YOUR OBJECTIVE:
The expected output is exactly the lines below, starting at the line with "exists d1, k" and ending at the line with "split_and!; [done|done| |].", both included; no other line belongs in it.

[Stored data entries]
Segment Open

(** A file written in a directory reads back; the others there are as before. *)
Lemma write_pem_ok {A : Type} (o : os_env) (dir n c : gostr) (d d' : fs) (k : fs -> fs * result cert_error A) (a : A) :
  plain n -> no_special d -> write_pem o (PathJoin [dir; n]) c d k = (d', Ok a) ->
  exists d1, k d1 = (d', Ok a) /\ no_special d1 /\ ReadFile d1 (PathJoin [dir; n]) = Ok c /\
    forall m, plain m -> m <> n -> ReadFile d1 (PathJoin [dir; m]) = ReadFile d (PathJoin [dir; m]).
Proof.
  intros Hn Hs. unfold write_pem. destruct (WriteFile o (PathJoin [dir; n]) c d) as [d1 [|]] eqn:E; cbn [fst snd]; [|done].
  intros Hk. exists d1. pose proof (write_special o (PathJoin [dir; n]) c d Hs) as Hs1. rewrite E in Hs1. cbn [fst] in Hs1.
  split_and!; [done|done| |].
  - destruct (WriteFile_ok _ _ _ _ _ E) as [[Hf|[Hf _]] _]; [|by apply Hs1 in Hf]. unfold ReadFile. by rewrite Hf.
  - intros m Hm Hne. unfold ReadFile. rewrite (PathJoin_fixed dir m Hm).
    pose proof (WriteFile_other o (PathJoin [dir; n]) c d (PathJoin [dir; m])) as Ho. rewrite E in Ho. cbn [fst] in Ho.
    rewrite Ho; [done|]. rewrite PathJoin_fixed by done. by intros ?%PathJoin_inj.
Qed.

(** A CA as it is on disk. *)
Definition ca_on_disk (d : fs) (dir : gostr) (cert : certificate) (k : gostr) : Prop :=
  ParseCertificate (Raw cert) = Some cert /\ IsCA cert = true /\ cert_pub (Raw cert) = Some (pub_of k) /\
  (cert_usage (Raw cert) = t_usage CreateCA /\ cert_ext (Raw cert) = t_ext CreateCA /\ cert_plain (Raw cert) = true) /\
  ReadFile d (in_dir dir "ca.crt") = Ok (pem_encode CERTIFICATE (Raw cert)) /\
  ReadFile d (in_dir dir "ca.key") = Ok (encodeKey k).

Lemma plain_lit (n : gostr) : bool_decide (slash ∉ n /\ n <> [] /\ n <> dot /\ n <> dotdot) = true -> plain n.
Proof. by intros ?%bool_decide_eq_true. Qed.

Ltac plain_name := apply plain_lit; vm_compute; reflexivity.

Segment Closed

TASK RESPONSE:
  exists d1, k d1 = (d', Ok a) /\ no_special d1 /\ ReadFile d1 (PathJoin [dir; n]) = Ok c /\
    forall m, plain m -> m <> n -> ReadFile d1 (PathJoin [dir; m]) = ReadFile d (PathJoin [dir; m]).
Proof.
  intros Hn Hs. unfold write_pem. destruct (WriteFile o (PathJoin [dir; n]) c d) as [d1 [|]] eqn:E; cbn [fst snd]; [|done].
  intros Hk. exists d1. pose proof (write_special o (PathJoin [dir; n]) c d Hs) as Hs1. rewrite E in Hs1. cbn [fst] in Hs1.
  split_and!; [done|done| |].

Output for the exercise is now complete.